- [Dataset content]
* * * * *
(** The id of the fee output: the hash of the root and the ids of the inputs. *)
Definition create_storage_payment_transfer (bld : Build) (available_dbcs : list (Dbc * DerivedKey))
    (change_to : PublicAddress) (storage_payment : Token) (root_hash reason_hash : Hash32)
    (rnd : bytes) : Res TransferError TransferOutputs :=
  r ← select_inputs bld available_dbcs storage_payment;
  let fee_id_bytes := foldl (λ acc (p : Dbc * DerivedKey), acc ++ dbc_id_to_bytes (dbc_id_of p.1)) root_hash r.1 in
  let fee := {| fee_id := dbc_hash fee_id_bytes; fee_token := from_nano (as_nano storage_payment);
                fee_root_hash := root_hash |} in
  create_transfer_with
    {| dbcs_to_spend := r.1; recipients := []; change := (r.2, change_to) |}
    reason_hash (Some fee) rnd.

End ClientTransfers.

(** ** Lemmas on input selection *)

Section Selection.
Context `{TK : TokenCrate, DI : DbcIdCrate, SD : !SnDbcCrate, DC : !DbcCrate}.

Definition dbc_nanos (p : Dbc * DerivedKey) : Z := default 0%Z (as_nano <$> dbc_token p.1).

Definition readable (p : Dbc * DerivedKey) : Prop := is_Some (dbc_token p.1).

#[global] Instance readable_dec p : Decision (readable p).
Proof. unfold readable. apply _. Defined.

(** The DBCs whose amount can be read, in order. *)
Definition spendable (l : list (Dbc * DerivedKey)) : list (Dbc * DerivedKey) := filter readable l.

Definition nanos (l : list (Dbc * DerivedKey)) : Z := Zsum (dbc_nanos <$> l).

Lemma nanos_app l1 l2 : nanos (l1 ++ l2) = (nanos l1 + nanos l2)%Z.
Proof. unfold nanos. by rewrite fmap_app, Zsum_app. Qed.

Lemma nanos_cons p l : nanos (p :: l) = (dbc_nanos p + nanos l)%Z.
Proof. done. Qed.

Lemma spendable_cons_Some d k t l : dbc_token d = Some t → spendable ((d, k) :: l) = (d, k) :: spendable l.
Proof. intros Ht. unfold spendable. apply filter_cons_True. by exists t. Qed.

Lemma spendable_cons_None d k l : dbc_token d = None → spendable ((d, k) :: l) = spendable l.
Proof.
  intros Ht. unfold spendable. apply filter_cons_False. intros [t Hs]. cbn in Hs. congruence.
Qed.

Context `{TKL : !TokenLaws}.

Lemma dbc_nanos_nonneg p : (0 ≤ dbc_nanos p)%Z.
Proof. unfold dbc_nanos. destruct (dbc_token p.1) as [t|]; cbn; [apply as_nano_range|done]. Qed.

Lemma nanos_nonneg l : (0 ≤ nanos l)%Z.
Proof. apply Zsum_nonneg, Forall_fmap, Forall_true. intros p. apply dbc_nanos_nonneg. Qed.

(** What the loop selects: either it ran out of DBCs with the missing amount
    pending, or it covered the amount with a shortest prefix. *)
Definition selection (out ch : Z) (picked all : list (Dbc * DerivedKey)) : Prop :=
  (picked = all ∧ (nanos picked + ch = out)%Z ∧ (picked = [] ∨ 0 < ch)%Z) ∨
  (∃ p0 x, picked = p0 ++ [x] ∧ picked `prefix_of` all ∧
           nanos picked = (out + ch)%Z ∧ (p0 = [] ∨ nanos p0 < out)%Z).

Lemma selection_cons x out ch picked all :
  (dbc_nanos x < out)%Z →
  selection (out - dbc_nanos x) ch picked all → selection out ch (x :: picked) (x :: all).
Proof.
  intros Hx. pose proof (dbc_nanos_nonneg x) as Hnn.
  intros [(-> & Hsum & Hmin)|(p0 & y & -> & Hp & Hsum & Hmin)].
  - left. rewrite nanos_cons. split_and!; [done|lia|].
    right. destruct Hmin as [->|Hmin]; [unfold nanos in Hsum; cbn in Hsum; lia|done].
  - right. exists (x :: p0), y. split_and!; [done|by apply prefix_cons| |].
    + cbn [app]. rewrite nanos_cons. lia.
    + right. rewrite nanos_cons. destruct Hmin as [->|Hmin]; [unfold nanos; cbn; lia|lia].
Qed.

Lemma checked_add_Some a b c :
  checked_add a b = Some c → as_nano c = (as_nano a + as_nano b)%Z.
Proof. rewrite checked_add_spec. case_decide; [|done]. intros [= <-]. by rewrite as_from_nano. Qed.

Lemma select_loop_Ok bld avail sel ti ch sel' ti' ch' :
  select_loop bld avail sel ti ch = Ok (sel', ti', ch') →
  ∃ picked, sel' = sel ++ picked ∧ as_nano ti' = (as_nano ti + nanos picked)%Z ∧
            selection (as_nano ch) (as_nano ch') picked (spendable avail).
Proof.
  revert sel ti ch. induction avail as [|[d k] avail IH]; intros sel ti ch; cbn [select_loop].
  { intros [= <- <- <-]. exists []. rewrite app_nil_r. unfold nanos. cbn.
    split_and!; [done|lia|left; split_and!; [done|unfold nanos; cbn; lia|by left]]. }
  destruct (dbc_token d) as [t|] eqn:Ht.
  2:{ rewrite (spendable_cons_None d k) by done. apply IH. }
  rewrite (spendable_cons_Some d k t) by done.
  intros (ti1 & Hti%ok_or_Ok_iff%checked_add_Some & H)%bind_Ok_iff.
  assert (dbc_nanos (d, k) = as_nano t) as Hn by (unfold dbc_nanos; cbn; by rewrite Ht).
  rewrite checked_sub_spec in H. case_decide as Hr.
  - case_decide as H0.
    + injection H as <- <- <-. rewrite as_from_nano in H0 |- * by done.
      exists [(d, k)]. unfold nanos. cbn. split_and!; [done|lia|].
      right. exists [], (d, k). split_and!; [done|by exists (spendable avail)| |by left].
      unfold nanos. cbn. lia.
    + apply IH in H as (picked & -> & Hti' & Hs). exists ((d, k) :: picked).
      rewrite as_from_nano in H0, Hs by done. rewrite <- app_assoc.
      split_and!; [done|rewrite nanos_cons; lia|].
      apply selection_cons; [unfold in_u64 in Hr; lia|by rewrite Hn].
  - apply bind_Ok_iff in H as (n & Hsub & [= <- <- <-]). exists [(d, k)].
    pose proof (as_nano_range t). pose proof (as_nano_range ch).
    unfold u64_sub in Hsub. rewrite u64_of_in_range in Hsub by (unfold in_u64 in *; lia).
    injection Hsub as <-. rewrite as_from_nano by (unfold in_u64 in *; lia).
    unfold nanos. cbn. split_and!; [done|lia|].
    right. exists [], (d, k). split_and!; [done|by exists (spendable avail)| |by left].
    unfold nanos. cbn. lia.
Qed.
* * * * *
- [About this exercise] Look over the entries for "picked", then copy every line that includes that string.

- [Output]
Definition selection (out ch : Z) (picked all : list (Dbc * DerivedKey)) : Prop :=
  (picked = all ∧ (nanos picked + ch = out)%Z ∧ (picked = [] ∨ 0 < ch)%Z) ∨
  (∃ p0 x, picked = p0 ++ [x] ∧ picked `prefix_of` all ∧
           nanos picked = (out + ch)%Z ∧ (p0 = [] ∨ nanos p0 < out)%Z).
Lemma selection_cons x out ch picked all :
  selection (out - dbc_nanos x) ch picked all → selection out ch (x :: picked) (x :: all).
  ∃ picked, sel' = sel ++ picked ∧ as_nano ti' = (as_nano ti + nanos picked)%Z ∧
            selection (as_nano ch) (as_nano ch') picked (spendable avail).
    + apply IH in H as (picked & -> & Hti' & Hs). exists ((d, k) :: picked).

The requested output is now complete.